The essay highlights two counterexamples of AI done right: Anat Caspi's OpenSidewalks project and Ted Underwood's digital humanities work, both of which extend human capabilities rather than promising to replace human thinking.
Why It Matters
If you use AI tools daily, this essay is worth sitting with, even if you disagree with half of it. The cyclical pattern Mealey identifies is real and observable. Capabilities that were "AI" five years ago are now just "features." Autocomplete, spam filtering, recommendation engines - all shed the AI label once they became mundane. Understanding this pattern helps you evaluate new releases with clearer eyes.
The hidden labor point hits harder the more you think about it. The models we use every day were trained on freely contributed human knowledge. That is not a moral judgment on using them. It is a fact worth holding in mind when companies claim these systems are purely technological achievements.

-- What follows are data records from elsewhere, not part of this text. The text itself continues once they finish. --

Lemma row_val_elem r d v : row_ok r -> Forall (fun e => neqb (snd e) nzero = false) r ->
  row_val r d = Some v <-> (d, v) ∈ r.
Proof.
  unfold row_ok. induction r as [|[d' w] r IH]; simpl; [by rewrite elem_of_nil|].
  intros [Hd Hnd]%NoDup_cons [Hw Hr]%Forall_cons. simpl in Hw. rewrite Hw, andb_true_r, elem_of_cons.
  destruct (Z.eqb_spec d' d) as [<-|Hne].
  - split; [intros [= ->]; by left|]. intros [[= ->]|Hin]; [done|]. exfalso. apply Hd.
    change d' with (fst (d', v)). by apply list_elem_of_fmap_2.
  - rewrite IH by done. split; [by right|]. intros [[= -> ->]|?]; done.
Qed.

(** The dimension with number [k]. *)
Definition dim_of ix (k : nat) : Z := default 0 (reverse_dims ix !! k).

Lemma dim_of_spec ix rows d k : lists_ok algo ix rows -> dim_map ix !! d = Some k -> dim_of ix k = d.
Proof.
  intros Hok Hd. unfold dim_of, reverse_dims.
  assert (forall l, (d, k) ∈ l -> (forall e, e ∈ l -> snd e = k -> fst e = d) ->
    foldl (fun rev (e : Z * nat) => <[snd e := fst e]> rev) (∅ : gmap nat Z) l !! k = Some d) as H.
  { intros l. induction l as [|[d' k'] l IH] using rev_ind; intros Hin Hall; [by apply elem_of_nil in Hin|].
    rewrite foldl_app. simpl. destruct (decide (k' = k)) as [->|Hne].
    - rewrite lookup_insert_eq. f_equal. apply (Hall (d', k)); [|done].
      apply elem_of_app. right. by apply list_elem_of_singleton.
    - rewrite lookup_insert_ne by done. apply IH.
      + apply elem_of_app in Hin as [?|[= ? ?]%list_elem_of_singleton]; [done|congruence].
      + intros e He. apply Hall. apply elem_of_app. by left. }
  rewrite H; [done|by apply elem_of_map_to_list|].
  intros [d' k'] He%elem_of_map_to_list Hk. simpl in *. subst k'. by apply (lo_inj _ _ _ Hok _ _ k).
Qed.
(* ===== verification/Operands.v ===== *)
(** * Element types (include/knowhere/operands.h, feature.h)

    The half-precision types [fp16] and [bf16] with the bit-level conversions
    from and to binary32, the rounding helper of the patched kernels, and the
    feature-bit check of a data type. *)

From S2P Require Import Prelude Float.

#[local] Open Scope Z_scope.

(** [uint32_t] and [uint16_t] arithmetic. *)
Definition u32 (z : Z) : Z := z mod 2 ^ 32.
Definition u16 (z : Z) : Z := z mod 2 ^ 16.

Definition fp32_from_bits (w : Z) : spec_float := F32.of_bits w.
Definition fp32_to_bits (f : spec_float) : Z := F32.to_bits f.

(** [bf16_float]: rounding to the upper 16 bits. *)
Definition bf16_float (f : spec_float) : spec_float :=
  fp32_from_bits (Z.land (u32 (fp32_to_bits f + 32768)) 4294901760).

(** ** fp16 *)

Definition fp16_from_fp32 (f : spec_float) : Z :=
  let scale_to_inf := fp32_from_bits (Z.shiftl 239 23) in
  let scale_to_zero := fp32_from_bits (Z.shiftl 17 23) in
  let base := F32.mul (F32.mul (SFabs f) scale_to_inf) scale_to_zero in
  let w := fp32_to_bits f in
  let shl1_w := u32 (w + w) in
  let sign := Z.land w 2147483648 in
  let bias := Z.land shl1_w 4278190080 in
  let bias := if bias <? 1895825408 then 1895825408 else bias in
  let base := F32.add (fp32_from_bits (u32 (Z.shiftr bias 1 + 125829120))) base in
  let bits := fp32_to_bits base in
  let exp_bits := Z.land (Z.shiftr bits 13) 31744 in
  let mantissa_bits := Z.land bits 4095 in
  let nonsign := u32 (exp_bits + mantissa_bits) in
  u16 (Z.lor (Z.shiftr sign 16) (if 4278190080 <? shl1_w then 32256 else nonsign)).

Definition fp16_to_fp32 (h : Z) : spec_float :=
  let w := u32 (Z.shiftl h 16) in
  let sign := Z.land w 2147483648 in
  let two_w := u32 (w + w) in
  let exp_offset := Z.shiftl 224 23 in
  let exp_scale := fp32_from_bits (Z.shiftl 15 23) in
  let normalized_value := F32.mul (fp32_from_bits (u32 (Z.shiftr two_w 4 + exp_offset))) exp_scale in
  let magic_mask := Z.shiftl 126 23 in
  let magic_bias := fp32_from_bits (Z.shiftl 126 23) in
  let denormalized_value := F32.sub (fp32_from_bits (Z.lor (Z.shiftr two_w 17) magic_mask)) magic_bias in
  let denormalized_cutoff := Z.shiftl 1 27 in
  let result := Z.lor sign (if two_w <? denormalized_cutoff then fp32_to_bits denormalized_value
                            else fp32_to_bits normalized_value) in
  fp32_from_bits result.

(** ** bf16 *)

Definition bf16_from_fp32 (f : spec_float) : Z := u16 (Z.shiftr (fp32_to_bits f) 16).

Definition bf16_to_fp32 (h : Z) : spec_float :=
  fp32_from_bits (Z.land (u32 (Z.shiftl h 16)) 4294901760).

(** ** Feature bits *)

Module feature.
Definition BINARY : Z := Z.shiftl 1 0.
Definition FLOAT32 : Z := Z.shiftl 1 1.
Definition FP16 : Z := Z.shiftl 1 2.
Definition BF16 : Z := Z.shiftl 1 3.
Definition SPARSE_U32_F32 : Z := Z.shiftl 1 4.
Definition INT8 : Z := Z.shiftl 1 5.
Definition EMB_LIST : Z := Z.shiftl 1 15.
Definition NO_TRAIN : Z := Z.shiftl 1 16.
Definition KNN : Z := Z.shiftl 1 17.
Definition GPU : Z := Z.shiftl 1 18.
Definition MMAP : Z := Z.shiftl 1 19.
Definition MV : Z := Z.shiftl 1 20.
Definition DISK : Z := Z.shiftl 1 21.
Definition LAZY_LOAD : Z := Z.shiftl 1 22.
Definition ALL_TYPE : Z :=
  Z.lor (Z.lor (Z.lor (Z.lor (Z.lor BINARY FLOAT32) FP16) BF16) SPARSE_U32_F32) INT8.
Definition ALL_DENSE_TYPE : Z := Z.lor (Z.lor (Z.lor (Z.lor BINARY FLOAT32) FP16) BF16) INT8.
Definition ALL_DENSE_FLOAT_TYPE : Z := Z.lor (Z.lor FLOAT32 FP16) BF16.
End feature.

(** [DataFormatEnum]. *)
Inductive DataFormatEnum := fp32 | fp16 | bf16 | int8 | bin1 | sparse_u32_f32.

#[export] Instance data_format_eq_dec : EqDecision DataFormatEnum.
Proof. solve_decision. Defined.

(** [typeCheck<T>(features)], with [T] given by its format. *)
Definition typeCheck (t : DataFormatEnum) (features : Z) : bool :=
  let bit := match t with
    | bin1 => feature.BINARY
    | fp16 => feature.FP16
    | bf16 => feature.BF16
    | fp32 => feature.FLOAT32
    | sparse_u32_f32 => feature.SPARSE_U32_F32
    | int8 => feature.INT8
    end in
  negb (Z.land features bit =? 0).

(** ** Conversions *)

Lemma land_upper16 w : 0 <= w < 2 ^ 32 -> Z.land w 4294901760 = w / 65536 * 65536.
Proof.
  intros Hw. change 4294901760 with (Z.ldiff (Z.ones 32) (Z.ones 16)).
  replace (Z.land w (Z.ldiff (Z.ones 32) (Z.ones 16))) with (Z.ldiff w (Z.ones 16)).
  - rewrite Z.ldiff_ones_r, Z.shiftr_div_pow2, Z.shiftl_mul_pow2 by lia. done.
  - apply Z.bits_inj'. intros n Hn. rewrite Z.ldiff_spec, Z.land_spec, Z.ldiff_spec.
    destruct (Z.ltb_spec n 32) as [Hlt|Hge].
    + by rewrite (Z.ones_spec_low 32) by lia.
    + rewrite (Z.bits_above_log2 w n); [done|lia|]. destruct (decide (w = 0)) as [->|]; [simpl; lia|].
      assert (Z.log2 w < 32); [|lia]. apply Z.log2_lt_pow2; lia.
Qed.

Lemma bf16_to_bits h : 0 <= h < 2 ^ 16 -> Z.land (u32 (Z.shiftl h 16)) 4294901760 = h * 65536.
Proof.
  intros Hh. unfold u32. rewrite Z.shiftl_mul_pow2 by lia. change (2 ^ 16) with 65536 in *.
  rewrite Z.mod_small by lia. rewrite land_upper16 by lia. by rewrite Z.div_mul.
Qed.

(** a [bf16] is the upper half of a binary32 pattern.  Widening loses
    nothing: narrowing the widened value gives back the same 16 bits, for every
    pattern that is not a NaN.  Narrowing a binary32 number and widening it
    again clears the lower 16 bits of its pattern (truncation, not rounding). *)
Theorem bf16_conversions :
  (forall h, 0 <= h < 2 ^ 16 -> is_nan (bf16_to_fp32 h) = false -> bf16_from_fp32 (bf16_to_fp32 h) = h) /\
  (forall f, valid_binary 24 128 f = true ->
     bf16_to_fp32 (bf16_from_fp32 f) = F32.of_bits (F32.to_bits f / 65536 * 65536)).
Proof.
  split.
  - intros h Hh. unfold bf16_from_fp32, bf16_to_fp32, fp32_from_bits, fp32_to_bits. rewrite bf16_to_bits by done.
    intros Hn. rewrite to_bits_of_bits by (lia || done). unfold u16.
    rewrite Z.shiftr_div_pow2 by lia. change (2 ^ 16) with 65536 in *. rewrite Z.div_mul by lia.
    by apply Z.mod_small.
  - intros f [Hr _]%of_bits_to_bits. unfold bf16_from_fp32, bf16_to_fp32, fp32_from_bits, fp32_to_bits, u16.
    rewrite Z.shiftr_div_pow2 by lia. change (2 ^ 16) with 65536 in *.
    assert (0 <= F32.to_bits f / 65536 < 65536).
    { split; [apply Z.div_pos; lia|apply Z.div_lt_upper_bound; lia]. }
    rewrite Z.mod_small by done. by rewrite bf16_to_bits by done.
Qed.

Lemma bf16_conversions_witness :
  bf16_from_fp32 (bf16_to_fp32 16256) = 16256 /\
  bf16_to_fp32 (bf16_from_fp32 (F32.of_Z 257)) = F32.of_bits (F32.to_bits (F32.of_Z 257) / 65536 * 65536).
Proof.
  split.
  - apply (proj1 bf16_conversions); [lia | vm_compute; reflexivity].
  - apply (proj2 bf16_conversions). vm_compute. reflexivity.
Defined.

For practitioners, the most useful takeaway is the distinction between tools that augment your thinking and tools that promise to replace it. The former tend to deliver. The latter tend to disappoint and get rebranded.
Our Take
Mealey's framing is sharper than most AI criticism because he is not arguing that the tools are useless. He is arguing that the mythology around them is deliberately misleading. That tracks with what we see daily reviewing AI products. The tools that work best are the ones with the most modest claims - transcription, search, summarization. The ones that promise "autonomous agents" and "artificial general intelligence" are usually the ones that need the most hand-holding.
The essay overstates the alienation argument in places. Using Claude to draft an outline is not the same as a factory extracting surplus labor. But the core observation - that "AI" functions more as a marketing category than a scientific one - is hard to argue with. Every vendor we review calls themselves AI-powered now, whether they are running a frontier model or a regex with a chatbot skin.
Read the essay. Disagree with the parts that deserve disagreement. But take the pattern recognition seriously. It will make you a better evaluator of every tool launch that crosses your feed.